Viviana Salinas Ulloa is a Chilean sociologist and demographer who is an associate professor at the Institute of Sociology of the Pontifical Catholic University of Chile.

Her research has focused on family demography, reproductive health, fertility, child development, and longitudinal analysis.

From 2018 to 2022, she directed the Millennium Nucleus for the Study of the Life Course and Vulnerability (MLIV), an interdisciplinary research center focused on the longitudinal study of different dimensions of social vulnerability.

==Academic career==
Salinas studied sociology at the Pontifical Catholic University of Chile. She subsequently pursued graduate studies at the University of Texas at Austin, where she earned a master's degree in sociology and a PhD in sociology, specializing in demography.

She subsequently pursued her academic career at the Institute of Sociology of the Pontifical Catholic University of Chile, where she became an associate professor. She has also held positions in graduate education and served as head of the university's PhD program in sociology.

In 2018, the Millennium Science Initiative awarded funding for the creation of the Millennium Nucleus for the Study of the Life Course and Vulnerability (MLIV), with Salinas as its director.

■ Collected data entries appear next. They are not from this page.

Lemma drain_measure s s' : cb_inv s → cbq (cw s) ≠ [] → cb_exec CDrain s = ok s' → (measure s' < measure s)%nat ∧ accepted s' = accepted s.
Proof.
  intros Hi Hne Hr. destruct (cbq (cw s)) as [|[p x] q] eqn:Hq; [done|]. clear Hne.
  destruct (queued_head s p x q Hi Hq) as [Hqd _]. assert (p ∈ accepted s) as Hp by (apply (ci_queue_acc _ Hi), Hqd).
  destruct Hqd as (_ & _ & e & Hcb & Hst). simpl in Hr. destruct (woken e) eqn:Hwk.
  - destruct (drain_claimed s p x q e Hi Hq Hcb Hwk) as (_ & Hd & _ & Hle). destruct (ci_entry _ Hi p e Hcb) as [_ He].
    rewrite Hd, (fire_claimed_ok p e) in Hr by (try apply Hcb; apply He). injection Hr as <-. split; [|done].
    apply (leaves_weight s _ p _ e Hi Hle Hcb Hp). left. apply lookup_delete_eq.
  - destruct Hst as (c & Hech & [ch Hc]). destruct (drain_pending s p x q e c ch) as (ev & w2 & ps & Hd & _ & Hle & Hset & _); try done.
    rewrite Hd in Hr. injection Hr as <-. split; [|done]. apply (leaves_weight s _ p _ e Hi Hle Hcb Hp). right. eauto.
Qed.

Lemma measure_bound s : (measure s <= 2 * length (accepted s))%nat.
Proof.
  unfold measure. induction (accepted s) as [|p l IH]; csimpl; [lia|]. unfold weight at 1.
  destruct (ents (cw s) !! p) as [e|]; [destruct (ech e)|]; lia.
Qed.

The center brought together researchers from different disciplines to study processes of vulnerability across the life course, including education, employment, retirement, health, well-being, and family and demographic dynamics. During its operation, MLIV conducted research on vulnerability from a longitudinal perspective and included researchers from several Chilean and foreign universities.

===Research===
Part of Salinas's research has examined changes in fertility and family formation in Chile. Her work has addressed topics including non-marital cohabitation, union dissolution, adolescent fertility, and the social and educational outcomes associated with reproductive decisions.

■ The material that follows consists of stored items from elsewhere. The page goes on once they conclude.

Lemma goc_alts_park_ok L w i f ops ind :
  winv L w → fibers w !! i = Some f → parked f = 0 → arms_valid w ops ind →
  ∃ r w' L', goc_alts_park i ops ind w = ok (r, w') ∧ winv L' w' ∧ park_result ops ind L w r L' w'.
Proof.
  intros Hi Hf H0 Hv. pose proof (iv_world _ _ _ Hi) as Hw. pose proof (flagged_ok L w Hw) as Hw0. unfold goc_alts_park.
  erewrite prog_bind_ok by done. fold (flagged w).
  destruct (try_arms_ok rescan_put rescan_fires rescan_put_ok ops ind L (flagged w) Hw0 Hv)
    as (r & w1 & L1 & Hr & Hw1 & Hcase).
  erewrite prog_bind_ok by exact Hr. destruct r as [res|].
  { exists (AltRet res), w1, L1. destruct Hcase as (j & op & L2 & w2 & Hj & Hop & Hw2 & Hun & Hfired).
    pose proof (unchanged_inv _ _ _ _ (flagged_inv _ _ Hi) Hw2 Hun) as Hi2. destruct Hun as [Ht2 Hlv2].
    split_and!; [done|by eapply rescan_inv|].
    exists j, op, L2, w2, w1. split_and!; try done; [| |by left].
    - intros c s. by rewrite Hlv2, flagged_lv.
    - intros c. by rewrite (tidied_obs (flagged w)). }
  destruct Hcase as [[Ht Hlv] Hnr].
  assert (Hf1 : fibers w1 !! i = Some f) by (by rewrite (td_fibers _ _ Ht)).
  erewrite prog_bind_ok by (by apply begin_park_ok).
  set (w2 := set_fibers (<[i := mk_fiber 3 (fhome f) (fpool f)]>) w1).
  pose proof (announce_ok L1 w1 i f Hw1 Hf1 H0) as Hw2. fold w2 in Hw2.
  destruct (select_link_ok (λ ps, AltPark ps None) (next_id w) (alts_fiber_entry i (next_id w) 1) ops ind L1 w2 Hw2)
    as (ps & w' & L' & Hr' & Hw' & Hsp).
  - apply Forall_forall. intros j Hj. unfold arms_valid in Hv. rewrite Forall_forall in Hv.
    destruct (Hv j Hj) as (op & Hop & _). exists op. split; [done|].
    by eapply (open_arm_tidied (flagged w) w1), not_ready_open, Hnr.
  - intros j op. split; simpl; try done.
    + rewrite (td_flags _ _ Ht). apply lookup_insert_eq.
    + intros _. split_and!; [done|rewrite lookup_insert_eq; eauto|].
      intros q e' Hq Hk Hc Hcl. by rewrite (running_quiet L1 w1 i f q e') in Hcl.
  - intros q e Hq. by eapply (fresh_flag_unused L w w1).
  - done.
  - exists (AltPark ps None), w', L'.
    assert (Hsp' : select_parks (next_id w) ops ind ps L w L' w').
    { eapply (select_parks_back _ _ _ _ L w L1 w2); [..|exact Hsp].
      * intros c s. etrans; [apply Hlv|by apply flagged_lv].
      * intros c. exact (tidied_obs (flagged w) w1 c Ht).
      * intros q e He. apply (tidied_kept _ _ Ht q e He).
      * apply (td_runq _ _ Ht).
      * apply (td_cbq _ _ Ht).
      * apply (td_closelog _ _ Ht).
      * apply (td_loopq _ _ Ht). }
    split_and!; [done|by eapply select_parks_inv|]. exists (next_id w). split; [done|].
    intros j op Hj Hop. destruct (Hnr j op Hj Hop) as (c & ch & ? & ? & ? & Hx). exists c, ch.
      rewrite !flagged_lv in Hx by done. by split_and!.
Qed.

Lemma goc_alts_sync_park_ok L w ops ind :
  winv L w → arms_valid w ops ind →
  ∃ r w' L', goc_alts_sync_park ops ind w = ok (r, w') ∧ winv L' w' ∧ park_result ops ind L w r L' w'.
Proof.
  intros Hi Hv. pose proof (iv_world _ _ _ Hi) as Hw. pose proof (with_sem_ok L w Hw) as Hws. pose proof (flagged_ok L _ Hws) as Hw0.
  unfold goc_alts_sync_park. erewrite prog_bind_ok by done. fold (with_sem w).
  erewrite prog_bind_ok by done. fold (flagged (with_sem w)). set (s := next_id w).
  assert (Hlv0 : ∀ c s, lv L (flagged (with_sem w)) c s = lv L w c s) by (intros; by rewrite flagged_lv).
  destruct (try_arms_ok rescan_put rescan_fires rescan_put_ok ops ind L _ Hw0 Hv)
    as (r & w1 & L1 & Hr & Hw1 & Hcase).
  erewrite prog_bind_ok by exact Hr. destruct r as [res|].
  { eexists (AltRet res), _, L1. split; [done|].
    destruct Hcase as (j & op & L2 & w2 & Hj & Hop & Hw2 & Hun & Hfired).
    pose proof (unchanged_inv _ _ _ _ (flagged_inv _ _ (with_sem_inv _ _ Hi)) Hw2 Hun) as Hi2.
    pose proof (rescan_inv _ _ _ _ _ _ Hi2 Hw1 Hfired) as Hi1. destruct Hun as [Ht2 Hlv2]. split.
    - apply sync_destroy_inv; [done|]. intros q e Hq Hk Hs.
      destruct (claimable (flags w1) e) eqn:Hcl; [|done].
      destruct (live_old_trans _ _ _ Ht2 (fired_live_old _ _ _ _ _ _ Hfired) q e Hq) as (e0 & n & He0 & ->).
      { unfold live. by rewrite Hq. }
      simpl in He0, Hk, Hs. pose proof (wo_sync_old _ _ Hw q e0 He0 Hk). lia.
    - exists j, op, L2, w2, w1. split_and!; try done; [| |right; eauto].
      + intros c s'. by rewrite Hlv2.
      + intros c. by rewrite (tidied_obs _ w2 c Ht2). }
  destruct Hcase as [[Ht Hlv] Hnr].
  destruct (select_link_ok (λ ps, AltPark ps (Some s)) (next_id (with_sem w))
    (alts_sync_entry s (next_id (with_sem w))) ops ind L1 w1 Hw1) as (ps & w' & L' & Hr' & Hw' & Hsp).
  - apply Forall_forall. intros j Hj. unfold arms_valid in Hv. rewrite Forall_forall in Hv.
    destruct (Hv j Hj) as (op & Hop & _). exists op. split; [done|].
    by eapply (open_arm_tidied _ w1), not_ready_open, Hnr.
  - intros j op. split; simpl; try done.
    + rewrite (td_flags _ _ Ht). apply lookup_insert_eq.
    + intros _. split; [rewrite (td_syncs _ _ Ht); simpl; rewrite lookup_insert_eq; eauto|].
      intros q e Hq Hk Hs. pose proof (td_ents _ _ Ht q) as Hq0. simpl in Hq0.
      destruct (ents w !! q) as [e0|] eqn:He0; [|congruence]. destruct Hq0 as (n & Hn).
      assert (e = set_next n e0) as -> by congruence. simpl in *.
      pose proof (wo_sync_old _ _ Hw q e0 He0 Hk). lia.
  - intros q e Hq. by eapply (fresh_flag_unused L (with_sem w) w1).
  - done.
  - exists (AltPark ps (Some s)), w', L'.
    assert (Hsp' : select_parks (next_id (with_sem w)) ops ind ps L w L' w').
    { eapply (select_parks_back _ _ _ _ L w L1 w1); [..|exact Hsp].
      * intros c s'. by rewrite Hlv.
      * intros c. exact (tidied_obs _ w1 c Ht).
      * intros q e He. apply (tidied_kept _ _ Ht q e He).
      * apply (td_runq _ _ Ht).
      * apply (td_cbq _ _ Ht).
      * apply (td_closelog _ _ Ht).
      * apply (td_loopq _ _ Ht). }
    split_and!; [done|by eapply select_parks_inv|]. exists (next_id (with_sem w)). split; [done|].
    intros j op Hj Hop. destruct (Hnr j op Hj Hop) as (c & ch & ? & ? & ? & Hx). exists c, ch.
      rewrite !Hlv0 in Hx. by split_and!.
Qed.

(** An arm that was not ready does not fire in a world that shows the same. *)
Lemma not_ready_not_fired L w L1 w1 op res L' w' :
  (∀ c s, lv L1 w1 c s = lv L w c s) → (∀ c, obs_at w1 c = obs_at w c) →
  not_ready L w op → ¬ arm_fired rescan_fires L1 w1 op res L' w'.
Proof.
  intros Hlv Ho (c & ch & Hop & Hc & Hcl & Hr) (c1 & ch1 & Hop1 & Hc1 & Hf).
  assert (c1 = c) as -> by congruence. specialize (Ho c). unfold obs_at in Ho. rewrite Hc, Hc1 in Ho.
  injection Ho as Hq Hsz Hcl1 _ _. destruct (takes op).
  - destruct Hr as [Hq0 Hn0], Hf as (v & _ & Hx).
    inversion Hx as [? ? ? ? Hq1|? ? ? ? ? _ Hp1|? ? _ _ Hc2|]; subst; simpl in *; try rewrite Hlv in *; congruence.
  - destruct Hr as [Hn0 Hl0], Hf as (st & _ & Hx). unfold rescan_fires in Hx.
    inversion Hx as [? ? Hc2|? ? ? ? _ Hp1|? ? _ _ Hlt|]; subst; simpl in *; try rewrite Hlv in *; try congruence.
    rewrite Hq, Hsz in Hlt. lia.
Qed.

(** The outcomes of a select: an arm that is ready fires; if none is, the default arm
    is taken, and without one the caller parks on every arm. *)
Inductive alts_case (ops : list goc_alt_op) (L : positive → side → list positive) (w : world) :
    alts_outcome → (positive → side → list positive) → world → Prop :=
| alts_now i op res L1 w1 L' w' :
    zget ops i = Some op → ¬ is_default op → unchanged L w L1 w1 →
    arm_fired first_put L1 w1 op res L' w' → alts_case ops L w (AltRet res) L' w'
| alts_default d op L' w' :
    zget ops d = Some op → is_default op →
    (∀ i op, zget ops i = Some op → ¬ is_default op → not_ready L w op) → unchanged L w L' w' →
    alts_case ops L w (AltRet (mk_result (op_ch op) (0, GOC_OK))) L' w'
| alts_parked a ind ps sem L' w' :
    ind ≡ₚ arm_positions 0 ops → Forall (λ op, ¬ is_default op) ops →
    (∀ i op, zget ops i = Some op → ¬ is_default op → not_ready L w op) →
    select_parks a ops ind ps L w L' w' → alts_case ops L w (AltPark ps sem) L' w'.

Lemma arm_positions_zget ops i op : zget ops i = Some op → ¬ is_default op → i ∈ arm_positions 0 ops.
Proof.
  intros Hop Hd. apply arm_positions_elem. exists op. rewrite Z.sub_0_r. split_and!; [|done|done].
  by apply zget_Some in Hop as [? _].
Qed.

(** A select from its first try to its parking. *)
Lemma alts_common_ok name L w ops seed park :
  winv L w → (count is_default ops <= 1)%nat →
  (∀ i op, zget ops i = Some op → ¬ is_default op → valid_arm w op) →
  (∀ ind L1 w1, winv L1 w1 → unchanged L w L1 w1 → arms_valid w1 ops ind →
     ∃ r w' L', park ind w1 = ok (r, w') ∧ winv L' w' ∧ park_result ops ind L1 w1 r L' w') →
  ∃ r seed' w' L', alts_common name seed ops park w = ok ((r, seed'), w') ∧ winv L' w' ∧
    alts_case ops L w r L' w'.
Proof.
  intros Hi Hcnt Hops Hpark. destruct (build_index_ok name seed ops Hcnt) as (ind & seed' & Hb & Hperm).
  unfold alts_common. rewrite Hb. prog_step.
  assert (Hind : ∀ i op, zget ops i = Some op → ¬ is_default op → i ∈ ind).
  { intros i op Hop Hd. rewrite Hperm. by eapply arm_positions_zget. }
  assert (Hnd : ∀ i op, i ∈ ind → zget ops i = Some op → ¬ is_default op).
  { intros i op Hin Hop. rewrite Hperm in Hin. apply arm_positions_elem in Hin as (op' & _ & Hop' & Hd).
    rewrite Z.sub_0_r in Hop'. congruence. }
  assert (Hv : arms_valid w ops ind).
  { apply Forall_forall. intros i Hin. pose proof Hin as Hin'. rewrite Hperm in Hin'.
    apply arm_positions_elem in Hin' as (op & _ & Hop & Hd). rewrite Z.sub_0_r in Hop. eauto. }
  destruct (try_arms_ok try_put first_put try_put_ok ops ind L w (iv_world _ _ _ Hi) Hv)
    as (r & w1 & L1 & Hr & Hw1 & Hcase).
  unfold alts_try_immediate. erewrite prog_bind_ok by exact Hr. destruct r as [res|].
  { eexists _, _, w1, L1. split; [done|].
    destruct Hcase as (j & op & L2 & w2 & Hj & Hop & Hw2 & Hun & Hf). split.
    - eapply immediate_inv; [|done|exact Hf]. by eapply unchanged_inv.
    - eapply alts_now; [exact Hop|by eapply Hnd|exact Hun|exact Hf]. }
  destruct Hcase as [Hun Hnr]. pose proof (unchanged_inv _ _ _ _ Hi Hw1 Hun) as Hi1.
  assert (Hnr' : ∀ i op, zget ops i = Some op → ¬ is_default op → not_ready L w op) by eauto.
  pose proof (default_position_spec ops 0 None) as Hdp.
  destruct (default_position 0 ops None) as [d|].
  - destruct Hdp as [?|(op & _ & Hop & Hd)]; [done|]. rewrite Z.sub_0_r in Hop. rewrite Hop. prog_step.
    eexists _, _, w1, L1. split_and!; [done|done|]. by eapply alts_default.
  - destruct (Hpark ind L1 w1 Hi1 Hun) as (r & w' & L' & Hr' & Hi' & Hres).
    { eapply Forall_impl; [exact Hv|]. intros i (op & Hop & Hd & c & Hc & Hh). exists op. split; [done|].
      split; [done|]. exists c. split; [done|]. by rewrite (tidied_has_chan w w1) by apply Hun. }
    eexists r, seed', w', L'. split_and!; [by erewrite prog_bind_ok by exact Hr'|done|].
    destruct Hun as [Ht Hlv]. destruct r as [res|ps sem].
    + destruct Hres as (j & op & L2 & w2 & w3 & Hj & Hop & _ & Hlv2 & Ho2 & Hf & _). exfalso.
      eapply (not_ready_not_fired L w); [..|exact Hf].
      * intros c s'. by rewrite Hlv2.
      * intros c. by rewrite Ho2, (tidied_obs w w1).
      * by eapply Hnr.
    + destruct Hres as (a & Hsp & _). destruct Hdp as [_ Hnodef]. eapply alts_parked; try done.
      eapply select_parks_back; [exact Hlv|..|exact Hsp].
      * intros c. by rewrite (tidied_obs w w1).
      * by apply tidied_kept.
      * apply Ht.
      * apply Ht.
      * apply Ht.
      * apply Ht.
Qed.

With economist Damian Clarke, Salinas studied the effects of expanded access to emergency contraception in Chile's public health system. The study, published in Demography in 2021, used administrative data covering the period from 2002 to 2016 to examine its effects on reproductive health outcomes.

She has also studied the relationship between adolescent fertility and educational trajectories. In a study with Valentina Jorquera-Samter, published in Demographic Research in 2022, they analyzed administrative data on Chilean students between 2011 and 2018. The study examined gender differences in the association between adolescent parenthood and high school completion.

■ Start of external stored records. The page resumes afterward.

(* ===== verification/TimerProps.v ===== *)
(** Properties of the timer manager and of timeouts: the heap order and the
    back-pointers of the contexts are kept by every operation, timeouts expire in the
    order of their deadlines and never early, and a timeout fires at most once. *)

From Stdlib Require Import Sorting.Sorted.
From S2P Require Import Prelude Timer.
Import Timer.

Module TimerProps.

(** ** The shape of the heap *)

Definition key (s : state) (j : Z) : Z := match zget (heap s) j with Some e => e.1 | None => 0 end.

(** The entries in use. *)
Definition pending (s : state) : list timer_heap_entry := take (Z.to_nat (heap_len s)) (heap s).

(** Entries and contexts point to each other. *)
Record shape (s : state) : Prop := {
  sh_len : 0 <= heap_len s <= Z.of_nat (length (heap s));
  sh_cap : Z.of_nat (length (heap s)) < 2 ^ 60;
  sh_back : ∀ i d x, 0 <= i < heap_len s → zget (heap s) i = Some (d, x) →
    ∃ c, ctxs s !! x = Some c ∧ heap_idx c = i;
  sh_out : ∀ x c, ctxs s !! x = Some c → heap_idx c = SIZE_MAX ∨
    (0 <= heap_idx c < heap_len s ∧ ∃ d, zget (heap s) (heap_idx c) = Some (d, x));
  sh_mgr : mgr s = true
}.

(** Every entry is due no earlier than its parent. *)
Definition ordered (s : state) : Prop :=
  ∀ j, 0 < j < heap_len s → key s ((j - 1) / 2) <= key s j.

Record heap_ok (s : state) : Prop := { hk_shape : shape s; hk_ord : ordered s }.

(** Contexts differ in their position only. *)
Definition same_ctxs (m m' : gmap positive timer_ctx) : Prop :=
  ∀ x, match m !! x with Some c => ∃ i, m' !! x = Some (set_idx i c) | None => m' !! x = None end.

(** Only the arrangement of the heap changed. *)
Record rearranged (s s' : state) : Prop := {
  ra_len : heap_len s' = heap_len s;
  ra_cap : length (heap s') = length (heap s);
  ra_perm : pending s' ≡ₚ pending s;
  ra_ctxs : same_ctxs (ctxs s) (ctxs s');
  ra_armed : armed s' = armed s;
  ra_closes : closes s' = closes s;
  ra_posts : posts s' = posts s;
  ra_alloc : allocations s' = allocations s;
  ra_exp : expirations s' = expirations s;
  ra_next : next_ctx s' = next_ctx s
}.

Lemma same_ctxs_refl m : same_ctxs m m.
Proof. intros x. destruct (m !! x) as [c|]; [|done]. exists (heap_idx c). by destruct c. Qed.

Lemma same_ctxs_trans m1 m2 m3 : same_ctxs m1 m2 → same_ctxs m2 m3 → same_ctxs m1 m3.
Proof.
  intros H12 H23 x. specialize (H12 x). specialize (H23 x). destruct (m1 !! x) as [c|].
  - destruct H12 as (i & Hi). rewrite Hi in H23. destruct H23 as (k & Hk). by exists k.
  - by rewrite H12 in H23.
Qed.

Lemma same_ctxs_insert m x c i : m !! x = Some c → same_ctxs m (<[x := set_idx i c]> m).
Proof.
  intros Hx y. rewrite lookup_insert. case_decide.
  - subst. rewrite Hx. eauto.
  - destruct (m !! y) as [d|]; [|done]. exists (heap_idx d). by destruct d.
Qed.

Lemma rearranged_refl s : rearranged s s.
Proof. split; try done. apply same_ctxs_refl. Qed.

Lemma rearranged_trans s1 s2 s3 : rearranged s1 s2 → rearranged s2 s3 → rearranged s1 s3.
Proof.
  intros [] []. split; try congruence; [by etrans|by eapply same_ctxs_trans].
Qed.

(** ** Access *)

Lemma entry_at_ok s i : 0 <= i < Z.of_nat (length (heap s)) →
  ∃ e, zget (heap s) i = Some e ∧ entry_at i s = ok (e, s).
Proof. intros Hi. destruct (zget_is_Some (heap s) i Hi) as [e He]. exists e. unfold entry_at. by rewrite He. Qed.

Lemma store_at_ok s i e : 0 <= i < Z.of_nat (length (heap s)) →
  store_at i e s = ok (tt, set_heap (<[Z.to_nat i := e]> (heap s)) s).
Proof. intros Hi. unfold store_at. by rewrite zset_in. Qed.

Lemma get_ctx_ok s x c : ctxs s !! x = Some c → get_ctx x s = ok (c, s).
Proof. intros Hx. unfold get_ctx. by rewrite Hx. Qed.

Lemma upd_ctx_ok s x c f : ctxs s !! x = Some c → upd_ctx x f s = ok (tt, set_ctxs (<[x := f c]>) s).
Proof. intros Hx. unfold upd_ctx. by erewrite prog_bind_ok by (by apply get_ctx_ok). Qed.

Lemma zget_insert (l : list timer_heap_entry) i e j :
  0 <= i < Z.of_nat (length l) →
  zget (<[Z.to_nat i := e]> l) j = if decide (j = i) then Some e else zget l j.
Proof.
  intros Hi. unfold zget, in_range. rewrite length_insert. case_decide as Hj.
  - subst j. destruct (Z.leb_spec 0 i), (Z.ltb_spec i (Z.of_nat (length l))); try lia. simpl.
    apply list_lookup_insert_eq. lia.
  - destruct (Z.leb_spec 0 j), (Z.ltb_spec j (Z.of_nat (length l))); try done. simpl.
    apply list_lookup_insert_ne. lia.
Qed.

Lemma pending_lookup s i : 0 <= i < heap_len s → pending s !! Z.to_nat i = heap s !! Z.to_nat i.
Proof. intros Hi. unfold pending. apply lookup_take_lt. lia. Qed.

(** A pending entry sits where its context says. *)
Lemma pending_at s d x c :
  shape s → (d, x) ∈ pending s → ctxs s !! x = Some c →
  0 <= heap_idx c < heap_len s ∧ zget (heap s) (heap_idx c) = Some (d, x).
Proof.
  intros Hs Hin Hc. apply list_elem_of_lookup in Hin as (n & Hn). unfold pending in Hn.
  apply lookup_take_Some in Hn as [Hn Hnl].
  assert (Hz : zget (heap s) (Z.of_nat n) = Some (d, x)) by (apply zget_Some; split; [lia|by rewrite Nat2Z.id]).
  destruct (sh_back _ Hs (Z.of_nat n) d x) as (c' & Hc' & Hi); [lia|done|].
  assert (c' = c) as -> by congruence. rewrite Hi. split; [lia|done].
Qed.

(** Distinct slots hold distinct contexts. *)
Lemma shape_inj s i j d d' x :
  shape s → 0 <= i < heap_len s → 0 <= j < heap_len s →
  zget (heap s) i = Some (d, x) → zget (heap s) j = Some (d', x) → i = j.
Proof.
  intros Hs Hi Hj Hx Hx'. destruct (sh_back _ Hs i d x Hi Hx) as (c & Hc & <-).
  destruct (sh_back _ Hs j d' x Hj Hx') as (c' & Hc' & <-). congruence.
Qed.

Lemma swap_ok s a b :
  shape s → 0 <= a < heap_len s → 0 <= b < heap_len s → a ≠ b →
  ∃ s', timer_heap_swap a b s = ok (tt, s') ∧ shape s' ∧ rearranged s s' ∧
    key s' a = key s b ∧ key s' b = key s a ∧ ∀ j, j ≠ a → j ≠ b → key s' j = key s j.
Proof.
  intros Hs Ha Hb Hab. pose proof Hs as [Hl Hcap Hback Hout Hmgr].
  destruct (entry_at_ok s a) as ([da xa] & Hea & Ha'); [lia|].
  destruct (entry_at_ok s b) as ([db xb] & Heb & Hb'); [lia|].
  destruct (Hback a da xa Ha Hea) as (ca & Hca & Hia). destruct (Hback b db xb Hb Heb) as (cb & Hcb & Hib).
  assert (Hx : xa ≠ xb) by (intros ->; congruence).
  set (h' := <[Z.to_nat b := (da, xa)]> (<[Z.to_nat a := (db, xb)]> (heap s))).
  assert (Hz : ∀ j, zget h' j = if decide (j = b) then Some (da, xa)
                                else if decide (j = a) then Some (db, xb) else zget (heap s) j).
  { intros j. unfold h'. rewrite zget_insert by (rewrite length_insert; lia). by rewrite zget_insert by lia. }
  set (m' := <[xa := set_idx b ca]> (<[xb := set_idx a cb]> (ctxs s))).
  exists (set_ctxs (λ _, m') (set_heap h' s)). split_and!.
  - unfold timer_heap_swap. erewrite prog_bind_ok by exact Ha'. erewrite prog_bind_ok by exact Hb'.
    erewrite prog_bind_ok by (apply store_at_ok; lia).
    erewrite prog_bind_ok by (apply store_at_ok; simpl; rewrite length_insert; lia). simpl.
    erewrite prog_bind_ok by (by apply (upd_ctx_ok _ xb cb)).
    erewrite (upd_ctx_ok _ xa ca); [done|]. simpl. by rewrite lookup_insert_ne.
  - split; simpl; [unfold h'; rewrite !length_insert; lia..| | |done].
    + intros i d x Hi. rewrite Hz. unfold m'. repeat case_decide; subst.
      * intros [= <- <-]. rewrite lookup_insert_eq. eauto.
      * intros [= <- <-]. rewrite lookup_insert_ne, lookup_insert_eq by done. eauto.
      * intros Hi'. destruct (Hback i d x Hi Hi') as (c & Hc & Hic).
        rewrite !lookup_insert_ne; [eauto|congruence..].
    + intros x c. unfold m'. rewrite !lookup_insert. repeat case_decide; subst.
      * intros [= <-]. right. simpl. split; [lia|]. rewrite Hz, decide_True by done. eauto.
      * intros [= <-]. right. simpl. split; [lia|]. rewrite Hz, decide_False, decide_True by done. eauto.
      * intros Hc. destruct (Hout x c Hc) as [|[Hi (d & Hd)]]; [by left|right]. split; [done|]. exists d.
        rewrite Hz, !decide_False; [done|congruence..].
  - split; try done; simpl.
    + unfold h'. by rewrite !length_insert.
    + unfold pending. simpl. unfold h'. rewrite !take_insert_lt by lia.
      apply Permutation_insert_swap; rewrite lookup_take_lt by lia; by apply zget_Some.
    + eapply same_ctxs_trans; [by apply (same_ctxs_insert _ xb cb a)|]. apply same_ctxs_insert.
      by rewrite lookup_insert_ne.
  - unfold key. simpl. rewrite Hz, decide_False, decide_True, Heb by done. done.
  - unfold key. simpl. rewrite Hz, decide_True, Hea by done. done.
  - intros j Hja Hjb. unfold key. simpl. by rewrite Hz, !decide_False.
Qed.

Another line of her research has addressed social conditions associated with child development. With Jael Goldsmith Weil, Salinas examined the relationship between family income, maternal education, and childhood weight in Chile. The study was published in the Revista Chilena de Pediatría in 2020.

==Public engagement==
Salinas has participated in public discussions in Chile concerning demographic change, particularly declining fertility and population ageing. In 2013, she discussed Chile's demographic development with Emol, in the context of census results and the country's demographic dividend associated with declining dependency ratios.

During the following decade, she continued to be consulted by the Chilean media about demographic trends. In 2023, she discussed with Radio Cooperativa factors associated with declining fertility in Chile, including increased levels of education and women's labor-force participation.

In 2025, Salinas discussed declining birth rates and their relationship with population ageing, care policies, and migration in an interview with Radio Concierto.

==Papers==
- Salinas, Viviana; Jorquera-Samter, Valentina (2022). "Adolescent fertility and high school completion in Chile: Exploring gender differences". Demographic Research. 47: 967–1008. .
- Clarke, Damian; Salinas, Viviana (2021). "Access to the Emergency Contraceptive Pill and Women's Reproductive Health: Evidence From Public Reform in Chile". Demography. 58 (6): 2291–2314. .
- Salinas, Viviana; Goldsmith Weil, Jael (2020). "Una nueva mirada a los determinantes del peso infantil en la primera infancia". Revista Chilena de Pediatría. 91 (6): 899–907.